How many positive integers satisfy the condition that the product of their digits multiplied by the sum of their digits equals themselves? For example,
13 is not equal to (1+3)(1×3)
Here is how i proceeded I defined a number n such that $10^{k+1}$$>$$n$$>$$10^k$ Next, i will expand the number in powers of tens. Now i am trying to create a bound, but at this stage, i am unsuccessful in each of my attempts. Please help me!
To set an upper bound, note that each digit is at most $9$. If the number has $n$ digits, the computation gives at most $(9n)(9^n)=n9^{n+1}$. An $n$ digit number is at least $10^{n-1}$. Alpha tells us that for $n=85$ we have the number is greater than the sum of digits times the product of digits, so you only have to search up to $10^{84}$. Happy hunting.

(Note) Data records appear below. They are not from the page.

(* ===== verification/TrajectoryInvariant.v ===== *)
(** The invariant of the trajectory store: what [entryLocked] computes along the lineage of a fork,
    and the well-formedness that every operation keeps. *)

From S2P Require Import Prelude GoText Names Message Trajectory TrajectoryBranch TrajectoryStore.

(** ** Lineages *)

Abbreviation parent_of t := (tj_ParentID (mt_trajectory t)).
Abbreviation fork_of t := (tj_ParentEntryID (mt_trajectory t)).
Abbreviation schema_of t := (tj_SchemaVersion (mt_trajectory t)).

(** [lineage st l]: the trajectories [l], newest first, are distinct, and the parent of each is an
    older one. *)
Fixpoint lineage (st : memoryTrajectoryStore) (l : list string) : Prop :=
  match l with
  | [] => True
  | id :: l =>
      id ∉ l ∧ (∀ t, trajectories st !! id = Some t → parent_of t = "" ∨ parent_of t ∈ l) ∧ lineage st l
  end.

(** What the lookups rely on. *)
Record base_wf (st : memoryTrajectoryStore) (l : list string) : Prop := {
  bw_lineage : lineage st l;
  bw_domain id : id ∈ l ↔ is_Some (trajectories st !! id);
  bw_name id : id ∈ l → valid_name id;
  bw_schema id t : trajectories st !! id = Some t → parent_of t ≠ "" → 2 ≤ schema_of t;
  bw_key id t c e : trajectories st !! id = Some t → mt_entries t !! c = Some e → te_ID e = c;
}.

Lemma walk_loop_ext {A} fuel cycle unknown seen c (lk lk' : EntryLookup)
    (visit : string → TrajectoryEntry → A → A * bool) acc :
  (∀ x, lk x = lk' x) →
  walk_loop fuel cycle unknown seen c lk visit acc = walk_loop fuel cycle unknown seen c lk' visit acc.
Proof.
  intros Heq. revert seen c acc. induction fuel as [|fuel IH]; intros seen c acc; [done|]. simpl.
  rewrite Heq. destruct (is_empty c); [done|]. case_bool_decide; [done|].
  destruct (lk' c) as [[e|]|]; [|done..]. simpl. destruct (visit c e acc) as [? []]; [apply IH|done].
Qed.

Lemma trajectoryLocked_Ok st id t : trajectoryLocked st id = Ok t ↔ valid_name id ∧ trajectories st !! id = Some t.
Proof.
  unfold trajectoryLocked. rewrite bind_Ok. setoid_rewrite ValidateResourceName_Ok. split.
  - intros (_ & Hv & H). split; [done|]. destruct (trajectories st !! id); congruence.
  - intros [Hv H]. exists tt. split; [done|]. by rewrite H.
Qed.

Lemma lineage_NoDup st l : lineage st l → NoDup l.
Proof. induction l as [|id l IH]; [constructor|]. intros (? & _ & ?). constructor; eauto. Qed.

Lemma lineage_parent st k id t :
  lineage st k → id ∈ k → trajectories st !! id = Some t → parent_of t ≠ "" → parent_of t ∈ k.
Proof.
  induction k as [|a k IH]; intros Hlin Hin Ht Hne; [by apply not_elem_of_nil in Hin|].
  destruct Hlin as (_ & Hpar & Hlin). apply elem_of_cons in Hin as [<-|Hin].
  - destruct (Hpar t Ht); [done|set_solver].
  - specialize (IH Hlin Hin Ht Hne). set_solver.
Qed.

Section base.
Context (st : memoryTrajectoryStore) (l : list string) (Hb : base_wf st l).

Lemma bw_size : size (trajectories st) = length l.
Proof using Hb.
  rewrite <-size_dom. erewrite <-(size_list_to_set (C := gset string) l); [|by eapply lineage_NoDup, Hb].
  f_equal. apply set_eq. intros id. rewrite elem_of_dom, elem_of_list_to_set. symmetry. apply Hb.
Qed.

(** More fuel than the lineage is long changes nothing. *)
Lemma entry_at_fuel k f1 f2 id x :
  lineage st k → (∀ i, i ∈ k → i ∈ l) → id ∈ k → (length k ≤ f1)%nat → (length k ≤ f2)%nat →
  entry_at f1 st id x = entry_at f2 st id x.
Proof using Hb.
  revert f1 f2 id x. induction k as [|a k IH]; intros f1 f2 id x Hk Hin Hid H1 H2;
    [by apply not_elem_of_nil in Hid|].
  destruct Hk as (_ & Hpar & Hk). apply elem_of_cons in Hid as [->|Hid].
  - destruct f1 as [|f1], f2 as [|f2]; simpl in H1, H2; try lia. cbn [entry_at].
    destruct (trajectoryLocked st a) as [t|] eqn:Ht; [|done]. cbn [result_bind].
    destruct (mt_entries t !! x); [done|]. destruct (_ || _) eqn:Ec; [done|].
    apply trajectoryLocked_Ok in Ht as [_ Ht]. gobool. destruct Ec as [_ Hne].
    destruct (Hpar t Ht) as [?|Hp]; [done|]. unfold FindEntryOnBranch, walkBranch. apply walk_loop_ext.
    intros y. apply IH; [done| |done|lia..]. intros. apply Hin. set_solver.
  - simpl in H1, H2. apply IH; [done| |done|lia..]. intros. apply Hin. set_solver.
Qed.

Lemma entryLocked_eq id t x :
  trajectories st !! id = Some t →
  entryLocked st id x =
    match mt_entries t !! x with
    | Some e => Ok (Some e)
    | None =>
        if is_empty (parent_of t) then Ok None
        else FindEntryOnBranch (walk_fuel st) (parent_of t) (fork_of t) x (entryLocked st (parent_of t))
    end.
Proof using Hb.
  intros Ht. assert (id ∈ l) as Hin by (apply Hb; eauto).
  unfold entryLocked at 1, lineage_fuel. cbn [entry_at].
  rewrite (proj2 (trajectoryLocked_Ok st id t)) by (split; [by eapply bw_name|done]). cbn [result_bind].
  destruct (mt_entries t !! x); [done|]. destruct (is_empty (parent_of t)) eqn:Ep.
  { by rewrite orb_true_r. }
  apply is_empty_false in Ep. pose proof (bw_schema _ _ Hb _ _ Ht Ep).
  rewrite (proj2 (Z.ltb_ge _ _)) by lia. cbn [orb]. unfold FindEntryOnBranch, walkBranch. apply walk_loop_ext.
  intros y. unfold entryLocked, lineage_fuel. rewrite bw_size.
  apply (entry_at_fuel l); [apply Hb|done| |lia..].
  by eapply lineage_parent; [apply Hb|..].
Qed.

(** Every entry found is an own entry of some trajectory. *)
Lemma FindEntry_found fuel id c x (lk : EntryLookup) e :
  FindEntryOnBranch fuel id c x lk = Ok (Some e) → lk x = Ok (Some e).
Proof.
  unfold FindEntryOnBranch, walkBranch. generalize (∅ : gset string). revert c.
  induction fuel as [|fuel IH]; intros c seen; simpl; [done|].
  destruct (is_empty c); [done|]. case_bool_decide; [done|].
  destruct (lk c) as [[y|]|] eqn:Ey; simpl; [|done..]. case_bool_decide as Hc; [|apply IH].
  intros [= ->]. by rewrite <-Hc.
Qed.

Lemma entry_at_owned fuel id x e :
  entry_at fuel st id x = Ok (Some e) →
  ∃ id' t, trajectories st !! id' = Some t ∧ mt_entries t !! x = Some e.
Proof.
  revert id. induction fuel as [|fuel IH]; intros id; [done|]. cbn [entry_at].
  intros (t & [_ Ht]%trajectoryLocked_Ok & H)%bind_Ok.
  destruct (mt_entries t !! x) as [e'|] eqn:Ee; [injection H as <-; eauto|].
  destruct (_ || _); [done|]. by apply FindEntry_found, IH in H.
Qed.

Lemma entryLocked_ids id : lookup_ids (entryLocked st id).
Proof using Hb. intros x e (id' & t & Ht & He)%entry_at_owned. by eapply bw_key. Qed.

Lemma elem_of_entry_ids c id t e :
  trajectories st !! id = Some t → mt_entries t !! c = Some e → c ∈ entry_ids st.
Proof.
  unfold entry_ids. clear Hb. revert id t.
  apply (map_fold_weak_ind (λ ids m, ∀ id t, m !! id = Some t → mt_entries t !! c = Some e → c ∈ ids)).
  - intros id t. by rewrite lookup_empty.
  - intros i x m r _ IH id t [[<- <-]|[_ Hm]]%lookup_insert_Some He; [apply elem_of_dom_2 in He; set_solver|].
    specialize (IH _ _ Hm He). set_solver.
Qed.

Now note that most of the factors of the number need to be $2,3,5,7$ because the only way you can get a larger one is from the sum of the digits. As lulu points out you can't have both $2$ and $5$ as factors because it would end in zero and the product would be zero. The number needs to be $2^a3^b7^cd$ or $3^a5^b7^cd$ with $d \lt 9\cdot 84$. If you have a programming language that supports large ints, like Python, and a nice way to turn a number into a string you can just do the search. A little cleverness can speed it up, like noting that $e$ can't be that large unless the other numbers are large.